Climate change has reduced ocean mixing far more than expected

The ocean is dynamic in nature, playing a crucial role as a planetary thermostat that buffer global warming. However, in response to climate change, the ocean has generally become stabler over the past 50 years. Six times stabler, in fact, than previously estimated–as shown by a new study that researchers from the CNRS, Sorbonne University, and IFREMER have conducted within the scope of an international collaboration.* Warming waters, melting glaciers, and disrupted precipitation patterns have created an ocean surface layer cut off from the depths. Just as oil and water separate, so this division of surface and deeper waters limits oceanic mixing, making it harder for the ocean to mitigate climate change. Furthermore, climate change has strengthened winds, which has thickened the ocean surface layer by 5 to 10 m per decade over the last half century. This has hindered vital access to light for most marine organisms within it.

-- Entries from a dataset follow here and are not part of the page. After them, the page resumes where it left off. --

(** A schedule, and what qualifies it. *)
Definition fits_schedule (s : Schedule) : Prop := fit_schedule s = true.
Definition positive (d : Z) : bool := bool_decide (d ≠ 0 ∧ d ≤ millis u64_max).
Lemma sure_fixed m key at_ : sure (maybe (λ d, positive d = true)) (fixed m key at_).
Proof.
  unfold fixed. eapply sure_then; [apply sure_duration_at|intros [[d|]|] Hd; try done]. sures. 
  apply bool_decide_eq_true. split; [done|]. by apply bool_decide_eq_true in Hd.
Qed.
Lemma sure_schedule fuel v : sure (yes fits_schedule) (schedule fuel v).
Proof.
  unfold schedule. sures.
  eapply sure_then; [apply sure_fixed|intros every He]. eapply sure_then; [apply sure_fixed|intros after_ Ha]. sures.
  apply sure_after. intros ?.
  eapply (sure_then (maybe (λ s, fit_strategy true s = true)));
    [apply sure_and_then; intros; apply yes_maybe, sure_strategy|intros on Hon].
  sures. apply sure_after. intros read_. sures.
  unfold yes, fits_schedule, fit_schedule. cbn. rewrite !andb_true_iff. split_and!; try by apply all_of_maybe.
  - done.
  - apply negb_true_iff, bool_decide_eq_false. intros (->&->&->&->). done.
Qed.
Lemma sure_one_shot v given s :
  maybe fits_schedule s → sure (maybe fits_schedule) (one_shot v given s).
Proof.
  intros Hs. unfold one_shot. destruct v, s; try done; try by sures.
  apply sure_after. intros [ms|]; destruct given; by sures.
Qed.
Lemma sure_timezone v s : maybe fits_schedule s → sure (maybe fits_schedule) (timezone v s).
Proof.
  intros Hs. unfold timezone. destruct v, s as [s|]; try done; try by sures. sures.
  revert Hs. unfold maybe, fits_schedule, fit_schedule. cbn.
  match goal with H : bool_decide (is_Some _) = true |- _ => rewrite H end.
  by rewrite orb_true_r, !andb_true_r.
Qed.
Lemma sure_policy {A} key expected (named : string → option A) set v s :
  (∀ a s, fits_schedule s → fits_schedule (set a s)) →
  maybe fits_schedule s → sure (maybe fits_schedule) (policy_of key expected named set v s).
Proof.
  intros Hset Hs. unfold policy_of. destruct v; [|by sures]. sures; try done. cbn in *. auto.
Qed.
Lemma sure_document v : sure (yes (λ _, True)) (document v).
Proof. unfold document. by sures. Qed.
Lemma workflow_fits fuel v : sure (yes (λ p, fit_document p = true)) (workflow fuel v).
Proof.
  unfold workflow. sures. apply sure_after. intros ?.
  eapply (sure_then (yes (λ _, True))); [sures; apply sure_document|intros [d|] ?; [|done]].
  eapply (sure_then fit_uses); [sures; [apply sure_uses|apply nothing_used]|intros u Hu]. cbv zeta.
  destruct Hu as (Hsecrets&Herrors&Hnames).
  eapply sure_then; [by apply sure_functions|intros fs Hfs].
  eapply (sure_then (Forall (λ x, fit_extension x = true)));
    [sures; [by apply sure_extensions|constructor]|intros es Hes].
  eapply (sure_then (λ l, fit_list l = true)); [sures; by apply sure_task_list|intros tasks Htasks].
  do 2 (apply sure_after; intros ?).
  eapply (sure_then (maybe (λ d, fit_duration d = true)));
    [apply sure_and_then; intros; by apply yes_maybe, sure_timeout|intros timeout Htimeout].
  eapply (sure_then (maybe fits_schedule));
    [apply sure_and_then; intros; apply yes_maybe, sure_schedule|intros s Hs].
  apply sure_after. intros ext. cbv zeta.
  eapply sure_then; [by apply sure_one_shot|clear s Hs; intros s Hs].
  eapply sure_then; [by apply sure_timezone|clear s Hs; intros s Hs].
  do 2 (eapply sure_then; [by apply sure_policy|clear s Hs; intros s Hs]).
  eapply (sure_then (λ b, match bu_on_exceeded b with XTask t => fit_task t = true | _ => True end));
    [sures; [by apply sure_budget|done]|intros b Hb].
  eapply (sure_then (λ b, fit_breaker b = true)); [sures; [apply sure_breaker|done]|intros br Hbr].
  sures. unfold yes, fit_document. cbn. rewrite !andb_true_iff. split_and!; try done.
  1-3: by apply Forall_forallb.
  - apply Hsecrets.
  - apply negb_true_iff, bool_decide_eq_false, Hsecrets.
  - by apply all_of_maybe.
  - by destruct (bu_on_exceeded b).
  - by apply all_of_maybe.
Qed.
(** ** Notices *)

Definition NOTICES : nat := 64.
Definition notice_failed (k : string) (b : backoffs) : sched backoffs :=
  now ← ask SoNow;
  let failures := Z.min (default 0 (fst <$> b !! k) + 1) u32_max in
  mret (<[k := (failures, retry_at now failures)]> b).
(** The pending notices in turn, until the worker stops. *)
Fixpoint notify_each (has_sink : bool) (l : list (string * value)) (b : backoffs) (acknowledged : nat)
    : sched (backoffs * nat) :=
  match l with
  | [] => mret (b, acknowledged)
  | (k, event) :: l =>
      stop ← ask SoStop;
      if (stop : bool) then mret (b, acknowledged)
      else
        now ← ask SoNow;
        if is_some_and (b !! k) (λ x, bool_decide (now < x.2)) then notify_each has_sink l b acknowledged
        else
          r ← caught (publish event now);
          match (r : result failure (list string)) with
          | Err (Unavailable _) => b ← notice_failed k b; notify_each has_sink l b acknowledged
          | Err e => SFail e
          | Ok _ =>
              sent ← (if has_sink then ask (SoSink event) else mret (Some (Ok ())));
              match (sent : option (result string unit)) with
              | None => mret (b, acknowledged)
              | Some (Err _) => b ← notice_failed k b; notify_each has_sink l b acknowledged
              | Some (Ok _) =>
                  gone ← ask (SoAcknowledge k);
                  notify_each has_sink l (delete k b) (if (gone : bool) then S acknowledged else acknowledged)
              end
          end
  end.
(** [notify]: the backoffs of notices no longer pending are forgotten first. *)
Definition notify (has_sink : bool) (b : backoffs) : sched (backoffs * nat) :=
  l ← ask (SoNotices NOTICES);
  notify_each has_sink l (filter (λ x : string * (Z * Z), x.1 ∈ l.*1) b) 0.
End config.
End with_libraries.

Published in Nature (March 24, 2021), these findings underscore the consequences of climate change and anthropogenic phenomena for the ocean, the life it harbours, and its capacity to remain a global thermostat into the future.

Note:

*The two French research units involved are the Laboratoire d’Océanographie et du Climat–Expérimentations et Approches Numériques (CNRS / IRD / MNHN / Sorbonne University) and the Laboratoire d’Océanographie Physique et Spatiale (CNRS / IFREMER / IRD / Université de Bretagne Occidentale).